▸ **WORK REQUIRED**: Lines of the listing that contain "history" need to be copied.

▸ **GIVEN RECORDS**:
Lemma sendInLoop_ok E inLoop rest data c : env_ok E -> core inLoop rest c -> tc_state c <> kConnecting ->
  readableBytes (tc_outputBuffer c) + lenZ (queued (rest ++ tc_pending c)) + lenZ data <= lenZ (offered (tc_log c)) ->
  (inLoop = true -> tc_state c <> kDisconnected -> SysShutdownWr ∉ tc_log c) ->
  exists c', sendInLoop E data c = Some c' /\ core inLoop rest c' /\ frame (dealt data) c c'.
Proof.
  intros HE Hc Hs Hb Hd. unfold sendInLoop. case_decide as Hdis.
  { eexists. split; [done|]. split; [by eapply mid_lost|]. apply frame_observe; [done|apply dealt_lost]. }
  assert (live c) as Hl by (unfold live; destruct (tc_state c); try done; tauto).
  assert (lenZ data < 2 ^ 31) as Hsize.
  { destruct Hc as (_ & [B1 B2 B3 B4 B5] & _). rewrite budget_val in B4. pose proof (readableBytes_nonneg _ B1).
    pose proof (lenZ_nonneg (queued (rest ++ tc_pending c))). lia. }
  destruct (sendNow_ok E inLoop rest data c HE Hc Hl Hsize) as (n & f & c1 & En & Hn & Hm & Hf & Es & Eo & Eq & Hfn & Hsh).
  { intros Hi. by apply Hd. }
  rewrite En. cbn [mbind option_bind]. destruct (Z.leb_spec 0 (lenZ data - n)); [|lia]. cbn [negb]. destruct f.
  - eexists. split; [done|]. split; [eapply mid_lost; [|exact Hm]; by rewrite Hfn|].
    eapply (frame_trans silent); [apply dealt_app|exact Hf|]. apply frame_observe; [done|apply dealt_lost].
  - destruct (sendRest_ok E inLoop rest n data c1 Hm) as (c2 & Er & Hc2 & Hf2 & _); [unfold live; by rewrite Es|done| |done|].
    + destruct Hf as [_ _ _ _ (l & El & _ & [Hl0 _]) _]. rewrite Eo, El, offered_app, Hl0, app_nil_r, queued_app, Eq, <- queued_app. lia.
    + exists c2. split_and!; [done|done|]. eapply (frame_trans silent); [apply dealt_app|exact Hf|exact Hf2].
Qed.

(** [send] records the offer first. *)
Lemma mid_sent inLoop rest data c : core inLoop rest c -> lenZ (offered (tc_log c)) + lenZ data <= kBudget ->
  core inLoop rest (observe (Sent data) c) /\
  readableBytes (tc_outputBuffer c) + lenZ (queued (rest ++ tc_pending c)) + lenZ data <= lenZ (offered (tc_log c ++ [Sent data])).
Proof.
  intros (A & [B1 B2 B3 B4 B5] & C & D & G & F) Hb. pose proof (lenZ_nonneg data).
  assert (offered (tc_log c ++ [Sent data]) = offered (tc_log c) ++ data) as Eo by (rewrite offered_app; cbn; by rewrite app_nil_r).
  rewrite Eo, lenZ_app. split; [|lia]. unfold core, mid. tcp_simpl. split_and!; [done| |done|by rewrite life_snoc|done|].
  - constructor; rewrite ?Eo, ?lenZ_app, ?accepted_app, ?wire_app; cbn [accepted wire flat_map]; rewrite ?app_nil_r in *; try done; lia.
  - intros Hi. apply order_ok_log; [done|auto].
Qed.

Lemma settled_sent data l : dealt data l -> settled (Sent data :: l).
Proof.
  intros [Ho [Ha|Hd]] Hl; [|by destruct (Hl data); apply list_elem_of_further]. cbn. unfold offered, accepted in *. by rewrite Ho, app_nil_r.
Qed.

Lemma core_shut inLoop rest c : core inLoop rest c -> tc_state c = kConnected -> 
  core inLoop rest (setState kDisconnecting c).
Proof.
  intros (A & B & C & D & G & F) Hs. rewrite Hs in *. unfold core, mid. tcp_simpl. split_and!; try done.
  intros Hi. destruct (F Hi) as [F1 F2 F3]. constructor; try done. intros Hx. destruct (F2 Hx) as [[?|?] _]; discriminate.
Qed.

(** [shutdownInLoop] on an idle connection: everything accepted is on the wire. *)
Lemma core_shutdown inLoop rest c : core inLoop rest c ->
  (tc_state c = kDisconnecting \/ inLoop = false /\ tc_state c <> kConnecting) ->
  core inLoop rest (shutdownInLoop c) /\ calls c (shutdownInLoop c).
Proof.
  intros Hc Hs. pose proof Hc as (A & B & C & D & G & F). unfold shutdownInLoop. rewrite isWriting_waiting by done.
  case_bool_decide as Hw; cbn [negb]; [split; [done|by apply frame_refl]|]. split; [|by apply frame_observe].
  unfold core, mid. tcp_simpl. split_and!; [done|by apply out_ok_log|done|by rewrite life_snoc|done|].
  intros Hi. destruct Hs as [Hs|[Hs _]]; [|congruence]. rewrite Hs in *.
  assert (readable (tc_outputBuffer c) = []) as Hr.
  { destruct (decide (readable (tc_outputBuffer c) = [])); [done|]. destruct Hw. tauto. }
  destruct (F Hi) as [F1 F2 F3]. constructor; [|by auto|done]. apply tidy_snoc; [done| |done]. intros _.
  destruct B as [_ _ _ _ B5]. by rewrite Hr, !app_nil_r in B5.
Qed.
(* ===== verification/TcpProps.v ===== *)
(** * What a TCP connection promises

    For every reachable state of a connection of [Tcp.v]: no assertion fails,
    the bytes the user sends reach the wire in order, the write side is shut
    down only behind the last of them, waiting output drains, and the callbacks
    come in the order [Ingest.v] relies on. *)

From stdpp Require Import base list numbers gmap strings.
From Stdlib Require Import ZArith Lia.
From S2P Require Import Prelude DeviceModel ConfigDB Pipeline Ingest Buffer Tcp TcpInv.
Local Open Scope Z_scope.

(** ** Order on the wire *)

Lemma tidy_split l : tidy l -> forall l1 l2, l = l1 ++ SysShutdownWr :: l2 ->
  accepted l1 = wire l1 /\ accepted l2 = [] /\ wire l2 = [].
Proof.
  induction 1 as [|l o Hl IH Hs Ha]; intros l1 l2 E; [by destruct l1|].
  destruct l2 as [|x l2 _] using rev_ind.
  - apply app_inj_tail in E as [-> ->]. by split_and!; [apply Hs| |].
  - rewrite app_comm_cons, app_assoc in E. apply app_inj_tail in E as [-> ->].
    destruct (IH l1 l2 eq_refl) as (I1 & I2 & I3). rewrite accepted_app, wire_app, I2, I3.
    assert (SysShutdownWr ∈ l1 ++ SysShutdownWr :: l2) as Hin by (apply elem_of_app; right; left).
    specialize (Ha Hin). split_and!; [done|..]; by destruct x.
Qed.

(** ** Draining *)

(** [n] times the poller reports that the socket is writable. *)
Fixpoint writablePolls (E : TcpEnv) (n : nat) (c : TcpConnection) : option TcpConnection :=
  match n with O => Some c | S n' => c ← tcpStep E (EvPoll POLLOUT 0) c; writablePolls E n' c end.

Lemma reachable_core E inLoop c : env_ok E -> reachable E inLoop c -> core inLoop [] c.
Proof. intros HE Hr. apply (reachable_inv E inLoop c HE Hr). Qed.

(** A kernel that always takes something. *)
Definition accepting (E : TcpEnv) : Prop := forall l data, data <> [] -> 0 < fst (te_send E l data).

Lemma writablePolls_drain E inLoop : env_ok E -> accepting E -> forall n c, core inLoop [] c -> live c ->
  readable (tc_outputBuffer c) <> [] -> readableBytes (tc_outputBuffer c) <= Z.of_nat n ->
  exists k c', (k <= n)%nat /\ writablePolls E k c = Some c' /\ core inLoop [] c' /\ readable (tc_outputBuffer c') = [] /\
    accepted (tc_log c') = accepted (tc_log c) /\ (tc_state c = kDisconnecting -> SysShutdownWr ∈ tc_log c').
Proof.
  intros HE Ha. induction n as [|n IH]; intros c Hc Hl Hne Hn; pose proof Hc as (_ & B & _); pose proof (readableBytes_nonneg _ (oo_buffer _ _ _ _ _ B)).
  - destruct Hne. apply readable_nil; [apply B|lia].
  - destruct (write_progress E inLoop [] c HE Hc Hl Hne (Ha _ _ Hne)) as (c1 & E1 & Hc1 & _ & _ & Es & Er & Eacc & Hsh).
    pose proof (Ha (tc_log c) _ Hne) as Hp. pose proof Hc1 as (_ & B1 & _).
    assert (tcpStep E (EvPoll POLLOUT 0) c = Some c1) as E2 by exact E1.
    destruct (decide (readable (tc_outputBuffer c1) = [])) as [Hz|Hz].
    + exists 1%nat, c1. cbn [writablePolls]. rewrite E2. split_and!; [lia|done|done|done|done|auto].
    + destruct (IH c1 Hc1) as (k & c2 & Hk & E3 & Hc2 & Hr2 & Ea2 & Hs2); [unfold live; by rewrite Es|done|lia|].
      exists (S k), c2. cbn [writablePolls]. rewrite E2. cbn [mbind option_bind].
      split_and!; [lia|done|done|done|congruence|by rewrite <- Es].
Qed.

(** ** What the servers see *)

(** A connection's history as events of the network. *)
Definition netEvent (c : TcpConn) (o : Obs) : option NetEvent :=
  match o with
  | CbConnection true => Some (Opened c)
  | CbConnection false => Some (Closed c)
  | CbMessage data t => Some (Received c data t)
  | _ => None
  end.
Definition netEvents (c : TcpConn) (l : list Obs) : list NetEvent := omap (netEvent c) l.

(** The live connection of a history. *)
Definition lifeConn (c : TcpConn) (s : Life) : gmap nat TcpConn := match s with Up => {[cn_addr c := c]} | _ => ∅ end.

Lemma lifeStep_broken l : fold_left lifeStep l Broken = Broken.
Proof. induction l as [|o l IH]; [done|]. cbn. by destruct o as [[]| | | | | | | | | | |]. Qed.

Lemma netEvents_ok c l : forall s, fold_left lifeStep l s <> Broken -> trace_ok (lifeConn c s) (netEvents c l).
Proof.
  induction l as [|o l IH]; intros s Hl; [done|]. cbn [fold_left] in Hl. specialize (IH _ Hl).
  assert (lifeStep s o <> Broken) as Hb by (intros E; by rewrite E, lifeStep_broken in Hl).
  destruct o as [[]| | | | | | | | | | |], s; try done; cbn in IH |- *; split; try done.
  - by rewrite lookup_singleton_eq.
  - by rewrite delete_singleton_eq.
  - by rewrite lookup_singleton_eq.
Qed.

Lemma netEvents_app c l es : forall s, fold_left lifeStep l s <> Broken ->
  trace_ok (lifeConn c (fold_left lifeStep l s)) es -> trace_ok (lifeConn c s) (netEvents c l ++ es).
Proof.
  induction l as [|o l IH]; intros s Hl Hes; [done|]. cbn [fold_left] in *. specialize (IH _ Hl Hes).
  assert (lifeStep s o <> Broken) as Hb by (intros E; by rewrite E, lifeStep_broken in Hl).
  destruct o as [[]| | | | | | | | | | |], s; try done; cbn in IH |- *; split; try done.
  - by rewrite lookup_singleton_eq.
  - by rewrite delete_singleton_eq.
  - by rewrite lookup_singleton_eq.
Qed.
Lemma server_allowed_ok s e : allowed s e = true -> server_may s e.
Proof.
  destruct e as [|fd|l|i|i|]; cbn; try done.
  - by intros ?%andb_true_iff.
  - destruct (ts_queues s !! l) as [[|t q]|]; try done. by exists t, q.
  - apply bool_decide_eq_true.
  - destruct (ts_conns s !! i) as [c|]; [|done]. intros H%bool_decide_eq_true. by exists c.
Qed.

Section Demo.
Context (name ipPort : string).

Fixpoint serverRun (es : list ServerEvent) (s : TcpServer) : option TcpServer :=
  match es with
  | [] => Some s
  | e :: es' => if allowed s e then s' ← serverStep name ipPort map_to_list e s; serverRun es' s' else None
  end.

Lemma serverRun_steps es s s' : serverRun es s = Some s' -> rtc (server_step name ipPort map_to_list) s s'.
Proof.
  revert s. induction es as [|e es IH]; intros s; cbn; [by intros [= ->]|].
  destruct (allowed s e) eqn:Ea; [|done]. destruct (serverStep _ _ _ e s) as [s1|] eqn:Es; [|done]. intros Hr.
  eapply rtc_l; [|by apply IH]. exists e. split; [by apply server_allowed_ok|done].
Qed.

Definition served (threads : Z) (es : list ServerEvent) : option TcpServer := s ← newServer threads; serverRun es s.

Lemma served_reachable threads es s : served threads es = Some s -> server_reachable name ipPort map_to_list threads s.
Proof.
  unfold served. destruct (newServer threads) as [s0|] eqn:E0; [|done]. intros Hr. exists s0. split; [done|]. by eapply serverRun_steps.
Qed.
End Demo.

Definition demo_name : string := "ingest".
Definition demo_addr : string := "0.0.0.0:9000".
Definition at_work (threads : Z) (es : list ServerEvent) : TcpServer :=
  default (mkServer false 0 false newPool 0 ∅ [] []) (served demo_name demo_addr threads es).

(** Three connections over two loops, one of them closed and on its way out. *)
Definition three : list ServerEvent :=
  [SvStart; SvAccept 7; SvAccept 8; SvNext 1%nat; SvAccept 9; SvNext 2%nat; SvNext 1%nat; SvClose 1; SvNext 0%nat; SvNext 2%nat].

Lemma at_work_reachable threads es : ts_alive (at_work threads es) = true ->
  server_reachable demo_name demo_addr map_to_list threads (at_work threads es).
Proof. unfold at_work. destruct (served _ _ _ es) as [s|] eqn:E; [|done]. intros _. by eapply served_reachable. Qed.

Lemma server_safe_witness : exists s', serverStep demo_name demo_addr map_to_list (SvClose 0) (at_work 2 three) = Some s' /\
  forall i c, ts_conns s' !! i = Some c ->
    (cn_callbacks c = [] \/ cn_callbacks c = [true] \/ cn_callbacks c = [true; false]) /\
    (forall l q, ts_queues s' !! l = Some q -> (length (about i q) <= 1)%nat) /\
    (quiet s' -> if decide (cn_state c = kDisconnected)
                 then cn_registered c = false /\ cn_callbacks c = [true; false] /\ ts_connections s' !! cn_name c = None
                 else cn_registered c = true /\ cn_callbacks c = [true] /\ ts_connections s' !! cn_name c = Some i).
Proof.
  apply (server_safe demo_name demo_addr map_to_list ltac:(cbn; lia) 2);
    [by apply at_work_reachable; vm_compute|by vm_compute|by vm_compute|by apply server_allowed_ok; vm_compute|discriminate].
Defined.

Lemma server_spreads_witness :
  map cn_loop (ts_conns (at_work 2 three)) = [1; 2; 1]%nat /\
  (forall i c, ts_conns (at_work 2 three) !! i = Some c ->
     cn_loop c = (if decide (2 = 0) then baseLoop else S (i mod Z.to_nat 2)) /\
     cn_name c = connName demo_name demo_addr (Z.of_nat i + 1)) /\
  (forall i j c d, ts_conns (at_work 2 three) !! i = Some c -> ts_conns (at_work 2 three) !! j = Some d -> cn_name c = cn_name d -> i = j) /\
  (forall x i, ts_connections (at_work 2 three) !! x = Some i -> exists c, ts_conns (at_work 2 three) !! i = Some c /\ cn_name c = x).
Proof.
  split; [by vm_compute|]. apply (server_spreads demo_name demo_addr map_to_list ltac:(cbn; lia) 2);
    [by apply at_work_reachable; vm_compute|by vm_compute|by vm_compute].
Defined.

Lemma settled_intro s k sts : ts_queues s = replicate k [] -> map cn_state (ts_conns s) = sts ->
  Forall (fun x => x <> kDisconnecting) sts -> all_settled s.
Proof.
  intros Hq <- Hs. split.
  - intros c Hc. rewrite Forall_forall in Hs. apply Hs. by apply list_elem_of_fmap_2.
  - intros l q i Hl. rewrite Hq in Hl. apply lookup_replicate_1 in Hl as [-> _]. apply not_elem_of_nil.
Qed.

Lemma three_settled : all_settled (at_work 2 three).
Proof. eapply (settled_intro _ 3); [by vm_compute|vm_compute; reflexivity|by repeat constructor]. Qed.

Lemma server_destroyed_witness : exists s', destroyServer map_to_list (at_work 2 three) = Some s' /\
  forall ls, exists s'', runLoops ls s' = Some s'' /\
    (quiet s'' -> forall i c, ts_conns s'' !! i = Some c ->
       cn_state c = kDisconnected /\ cn_registered c = false /\ cn_callbacks c = [true; false]).
Proof.
  apply (server_destroyed demo_name demo_addr map_to_list ltac:(cbn; lia) ltac:(done) 2);
    [by apply at_work_reachable; vm_compute|by vm_compute|by vm_compute|exact three_settled].
Defined.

▸ **RESULT OF THE EXERCISE**:
(** A connection's history as events of the network. *)
(** The live connection of a history. *)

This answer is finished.